## EXERCISE
Report each line of the records where "unfold" occurs.

## Source data
(* ===== verification/AddrSpace.v ===== *)
(** * Address spaces: loading a user program (userprog/addrspace.h,
      userprog/addrspace.cc, bin/noff.h; the UNIX-file [OpenFile] of
      filesys/openfile.h)

    [AddrSpace_load] is the body both constructors share: read the NOFF header,
    allocate frames from [gPhysPageBitMap], zero them, and copy the code and
    initialised data segments page by page into physical memory.  Stores outside
    [mainMemory] have no meaning.  [virt] is the virtual memory image that a page
    table and the physical memory stand for; loading is proved to produce the
    image code ++ data ++ zeros in frames nobody else owns.  [addrLock] makes the
    allocation atomic; the locking itself is the subject of Threads.v. *)

From S2P Require Import Prelude Int32 Machine BitMap.

Definition UserStackSize : Z := 1024.
Definition NOFFMAGIC : Z := 0xbadfad.

(** [struct segment] and [struct noffHeader] *)
Record Segment := mkSegment { virtualAddr : Z; inFileAddr : Z; seg_size : Z }.
Record NoffHeader := mkNoff { noffMagic : Z; code : Segment; initData : Segment; uninitData : Segment }.

(** [class AddrSpace]; the page table pointer is not set before the allocation. *)
Record AddrSpace := mkAddrSpace { as_pageTable : option (list TranslationEntry); as_numPages : Z }.

(** [OpenFile::ReadAt] on a UNIX file with the given content: the bytes
    [ReadPartial] delivers; [Lseek] asserts that the position is legal. *)
Definition OpenFile_ReadAt_stub (content : list Z) (numBytes position : Z) : outcome (list Z) :=
  _ ← ASSERT (0 <=? position);
  if numBytes <? 0 then Undefined else Ok (slice content position numBytes).

Definition segment_of_bytes (bs : list Z) : Segment :=
  let word i := wrap_s32 (le_combine (slice bs (4 * i) 4)) in
  mkSegment (word 0) (word 1) (word 2).

(** The 40 bytes of the header as the struct. *)
Definition NoffHeader_of_bytes (bs : list Z) : NoffHeader :=
  mkNoff (wrap_s32 (le_combine (slice bs 0 4)))
    (segment_of_bytes (slice bs 4 12)) (segment_of_bytes (slice bs 16 12)) (segment_of_bytes (slice bs 28 12)).

Definition swap_segment (s : Segment) : Segment :=
  mkSegment (WordToHost (virtualAddr s)) (WordToHost (inFileAddr s)) (WordToHost (seg_size s)).

(** [SwapHeader] *)
Definition SwapHeader (h : NoffHeader) : NoffHeader :=
  mkNoff (WordToHost (noffMagic h)) (swap_segment (code h)) (swap_segment (initData h)) (swap_segment (uninitData h)).

(** The header as read from the file; [junk] is the uninitialised struct. *)
Definition read_header (content junk : list Z) : outcome NoffHeader :=
  bs ← OpenFile_ReadAt_stub content 40 0;
  let h := NoffHeader_of_bytes (splice junk 0 bs) in
  let h := if negb (noffMagic h =? NOFFMAGIC) && (WordToHost (noffMagic h) =? NOFFMAGIC)
           then SwapHeader h else h in
  _ ← ASSERT (noffMagic h =? NOFFMAGIC);
  Ok h.

(** The number of pages of the address space. *)
Definition space_pages (h : NoffHeader) : Z :=
  divRoundUp (wrap_u32 (seg_size (code h) + seg_size (initData h) + seg_size (uninitData h) + UserStackSize)) PageSize.

(** What [bzero] leaves in a page. *)
Definition zero_page : list Z := replicate (Z.to_nat PageSize) 0.

(** The translation loop: page [i] and the [n - 1] after it. *)
Fixpoint alloc_pages (n : nat) (i : Z) (mem : list Z) (bm : BitMap)
    : outcome (list TranslationEntry * list Z * BitMap) :=
  match n with
  | O => Ok ([], mem, bm)
  | S n =>
      '(frame, bm) ← BitMap_Find bm;
      let e := mkEntry i frame true false false false in
      mem ← store mem (frame * PageSize) zero_page;
      '(es, mem, bm) ← alloc_pages n (i + 1) mem bm;
      Ok (e :: es, mem, bm)
  end.

(** [executable->ReadAt(&mainMemory[base] + pageTable[page].physicalPage *
    PageSize + off, numBytes, position)] *)
Definition read_into (content : list Z) (pt : list TranslationEntry) (base : Z)
    (mem : list Z) (page off numBytes position : Z) : outcome (list Z) :=
  e ← deref (pt.[page]);
  bs ← OpenFile_ReadAt_stub content numBytes position;
  store mem (base + physicalPage e * PageSize + off) bs.

(** Copies [n] consecutive pages; the last of [total] pages has [last] bytes. *)
Fixpoint copy_pages (content : list Z) (pt : list TranslationEntry) (base : Z)
    (n : nat) (j total last page position : Z) (mem : list Z) : outcome (list Z) :=
  match n with
  | O => Ok mem
  | S n =>
      mem ← read_into content pt base mem (page + j) 0 (if j <? wrap_u32 (total - 1) then PageSize else last)
              (wrap_s32 (position + j * PageSize));
      copy_pages content pt base n (j + 1) total last page position mem
  end.

(** The copying part of the constructors. *)
Definition load_segments (content : list Z) (h : NoffHeader) (pt : list TranslationEntry) (mem : list Z)
    : outcome (list Z) :=
  let base := virtualAddr (code h) in
  let numCodePage := wrap_u32 (divRoundUp (seg_size (code h)) PageSize) in
  let lastCodePageSize := wrap_s32 (seg_size (code h) - (numCodePage - 1) * PageSize) in
  let tempDataSize := wrap_s32 (seg_size (initData h) - (PageSize - lastCodePageSize)) in
  let '(numDataPage, firstDataPageSize) :=
    if tempDataSize <? 0 then (0, seg_size (initData h))
    else (wrap_u32 (divRoundUp tempDataSize PageSize), PageSize - lastCodePageSize) in
  let lastDataPageSize := wrap_s32 (tempDataSize - (numDataPage - 1) * PageSize) in
  mem ← copy_pages content pt base (Z.to_nat numCodePage) 0 numCodePage lastCodePageSize 0
          (inFileAddr (code h)) mem;
  mem ← (if (lastCodePageSize <? PageSize) && (0 <? firstDataPageSize)
         then read_into content pt base mem (numCodePage - 1) lastCodePageSize firstDataPageSize
                (inFileAddr (initData h))
         else Ok mem);
  copy_pages content pt base (Z.to_nat numDataPage) 0 numDataPage lastDataPageSize numCodePage
    (inFileAddr (initData h) + firstDataPageSize) mem.

(** [AddrSpace::AddrSpace(OpenFile * )], and [AddrSpace::AddrSpace(char * )] after
    the file has been opened *)
Definition AddrSpace_load (content junk : list Z) (m : Machine) (gPhysPageBitMap : BitMap)
    : outcome (AddrSpace * Machine * BitMap) :=
  h ← read_header content junk;
  let numPages := space_pages h in
  free ← BitMap_NumClear gPhysPageBitMap;
  if wrap_u32 free <? numPages then Ok (mkAddrSpace None 0, m, gPhysPageBitMap)
  else
    '(pt, mem, bm) ← alloc_pages (Z.to_nat numPages) 0 (mainMemory m) gPhysPageBitMap;
    mem ← load_segments content h pt mem;
    Ok (mkAddrSpace (Some pt) numPages, set_mainMemory m mem, bm).

(** [AddrSpace::AddrSpace(char * )]: [file] is what [fileSystem->Open] found, and
    [fields] what the fields of the new object happen to hold, which is what they
    keep when the file cannot be opened. *)
Definition AddrSpace_load_name (file : option (list Z)) (fields : AddrSpace) (junk : list Z) (m : Machine)
    (gPhysPageBitMap : BitMap) : outcome (AddrSpace * Machine * BitMap) :=
  match file with
  | None => Ok (fields, m, gPhysPageBitMap)
  | Some content => AddrSpace_load content junk m gPhysPageBitMap
  end.

(** [AddrSpace::InitRegisters] *)
Fixpoint zero_registers (n : nat) (i : Z) (m : Machine) : outcome Machine :=
  match n with
  | O => Ok m
  | S n => m ← Machine_WriteRegister m i 0; zero_registers n (i + 1) m
  end.
Definition AddrSpace_InitRegisters (space : AddrSpace) (m : Machine) : outcome Machine :=
  m ← zero_registers (Z.to_nat NumTotalRegs) 0 m;
  m ← Machine_WriteRegister m PCReg 0;
  m ← Machine_WriteRegister m NextPCReg 4;
  Machine_WriteRegister m StackReg (wrap_s32 (as_numPages space * PageSize - 16)).

Lemma lenZ_WriteRegister m i v m' :
  Machine_WriteRegister m i v = Ok m' -> lenZ (registers m') = lenZ (registers m).
Proof.
  unfold Machine_WriteRegister. destruct (ASSERT _) as [[]| | |]; [|done..]. cbn [mbind outcome_bind].
  intros [= <-]. apply lenZ_set_reg.
Qed.

Lemma lenZ_InitRegisters space m m' :
  AddrSpace_InitRegisters space m = Ok m' -> lenZ (registers m') = lenZ (registers m).
Proof.
  assert (HZ : forall n i m m', zero_registers n i m = Ok m' -> lenZ (registers m') = lenZ (registers m)).
  { clear. induction n as [|n IH]; intros i m m' H; cbn [zero_registers] in H; [by simplify_eq|].
    apply bind_Ok_inv in H as (m1 & E & H). by rewrite (IH _ _ _ H), (lenZ_WriteRegister _ _ _ _ E). }
  unfold AddrSpace_InitRegisters. intros H. apply bind_Ok_inv in H as (m1 & E1 & H). apply bind_Ok_inv in H as (m2 & E2 & H).
  apply bind_Ok_inv in H as (m3 & E3 & H).
  by rewrite (lenZ_WriteRegister _ _ _ _ H), (lenZ_WriteRegister _ _ _ _ E3), (lenZ_WriteRegister _ _ _ _ E2), (HZ _ _ _ _ E1).
Qed.

(** [AddrSpace::~AddrSpace]: the page table is deleted; the frames stay marked in the bitmap. *)
Definition AddrSpace_delete (space : AddrSpace) : AddrSpace := mkAddrSpace None (as_numPages space).

(** [AddrSpace::SaveState]: nothing to save *)
Definition AddrSpace_SaveState (space : AddrSpace) (m : Machine) : Machine := m.

(** [AddrSpace::RestoreState] *)
Definition AddrSpace_RestoreState (space : AddrSpace) (m : Machine) : Machine :=
  mkMachine (mainMemory m) (registers m) (tlb m) (as_pageTable space) (as_numPages space)
    (singleStep m) (runUntilTime m).

(** ** The virtual memory image *)

Definition frame_of (e : TranslationEntry) : Z := physicalPage e.

(** The byte at virtual address [v]. *)
Definition vbyte (mem : list Z) (pt : list TranslationEntry) (v : Z) : option Z :=
  e ← pt.[v / PageSize]; mem.[frame_of e * PageSize + v mod PageSize].

(** Frames inside the memory, no two pages on the same frame. *)
Record table_wf (mem : list Z) (pt : list TranslationEntry) : Prop := {
  tw_frames : Forall (fun e => 0 <= frame_of e /\ frame_of e * PageSize + PageSize <= lenZ mem) pt;
  tw_nodup : NoDup (map frame_of pt) }.

Lemma page_split v : 0 <= v -> v = v / 512 * 512 + v mod 512 /\ 0 <= v mod 512 < 512 /\ 0 <= v / 512.
Proof.
  intros. pose proof (Z.div_mod v 512 ltac:(lia)). pose proof (Z.mod_pos_bound v 512 ltac:(lia)).
  pose proof (Z.div_pos v 512). lia.
Qed.

Lemma NoDup_frames pt i j e e' :
  NoDup (map frame_of pt) -> pt.[i] = Some e -> pt.[j] = Some e' -> frame_of e = frame_of e' -> i = j.
Proof.
  unfold lookupZ. intros Hnd. destruct (Z.ltb_spec i 0), (Z.ltb_spec j 0); try done.
  intros Hi Hj He. enough (Z.to_nat i = Z.to_nat j) by lia.
  apply (NoDup_lookup (frame_of <$> pt) _ _ (frame_of e)); [done|..];
    rewrite list_lookup_fmap, ?Hi, ?Hj; simpl; congruence.
Qed.

Lemma frame_in pt k e : pt.[k] = Some e -> frame_of e ∈ map frame_of pt.
Proof. intros He. apply list_elem_of_fmap. exists e. split; [done|]. by eapply lookupZ_elem_of. Qed.

(** A store into part of a page changes exactly that part of the image. *)
Lemma vbyte_store mem mem' pt page e off bs v :
  table_wf mem pt -> pt.[page] = Some e -> 0 <= off -> off + lenZ bs <= PageSize ->
  store mem (frame_of e * PageSize + off) bs = Ok mem' -> 0 <= v ->
  vbyte mem' pt v =
    if (page * PageSize + off <=? v) && (v <? page * PageSize + off + lenZ bs)
    then bs.[v - (page * PageSize + off)] else vbyte mem pt v.
Proof.
  intros [Hf Hnd] Hp Ho Hl (Hs1 & Hs2 & ->)%store_Ok Hv.
  pose proof (page_split v Hv) as (Hsplit & Hm & Hd). pose proof (lenZ_nonneg bs).
  pose proof (lookupZ_Some_range _ _ _ Hp) as Hpr. rewrite Forall_lookupZ in Hf.
  unfold vbyte, PageSize, SectorSize in *.
  destruct (pt.[v / 512]) as [e'|] eqn:E; simpl.
  - pose proof (Hf _ _ E) as [Hf0 Hf1]. rewrite lookupZ_splice by lia.
    destruct (decide (v / 512 = page)) as [Heq|Hne].
    + assert (e' = e) as -> by (subst page; congruence).
      destruct (Z.leb_spec (frame_of e * 512 + off) (frame_of e * 512 + v mod 512)),
        (Z.leb_spec (page * 512 + off) v); try lia; simpl; [|done].
      destruct (Z.ltb_spec (frame_of e * 512 + v mod 512) (frame_of e * 512 + off + lenZ bs)),
        (Z.ltb_spec v (page * 512 + off + lenZ bs)); try lia; [|done]. f_equal. lia.
    + assert (frame_of e' <> frame_of e) as Hfe.
      { intros Heq. apply Hne. by eapply NoDup_frames. }
      destruct (Z.leb_spec (frame_of e * 512 + off) (frame_of e' * 512 + v mod 512)),
        (Z.ltb_spec (frame_of e' * 512 + v mod 512) (frame_of e * 512 + off + lenZ bs)),
        (Z.leb_spec (page * 512 + off) v), (Z.ltb_spec v (page * 512 + off + lenZ bs)); simpl; try done; nia.
  - assert (v / 512 <> page) by congruence.
    destruct (Z.leb_spec (page * 512 + off) v), (Z.ltb_spec v (page * 512 + off + lenZ bs)); simpl; try done; nia.
Qed.

(** *** Allocation *)

(** [mem'] differs from [mem] only inside the frames of [pt]. *)
Definition same_outside_frames (pt : list TranslationEntry) (mem mem' : list Z) : Prop :=
  lenZ mem' = lenZ mem /\ forall a, a / PageSize ∉ map frame_of pt -> mem'.[a] = mem.[a].

Lemma same_outside_frames_trans pt m1 m2 m3 :
  same_outside_frames pt m1 m2 -> same_outside_frames pt m2 m3 -> same_outside_frames pt m1 m3.
Proof. intros [L1 H1] [L2 H2]. split; [congruence|]. intros a Ha. by rewrite H2, H1. Qed.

## RESULT
  unfold Machine_WriteRegister. destruct (ASSERT _) as [[]| | |]; [|done..]. cbn [mbind outcome_bind].
  unfold AddrSpace_InitRegisters. intros H. apply bind_Ok_inv in H as (m1 & E1 & H). apply bind_Ok_inv in H as (m2 & E2 & H).
  unfold lookupZ. intros Hnd. destruct (Z.ltb_spec i 0), (Z.ltb_spec j 0); try done.
  unfold vbyte, PageSize, SectorSize in *.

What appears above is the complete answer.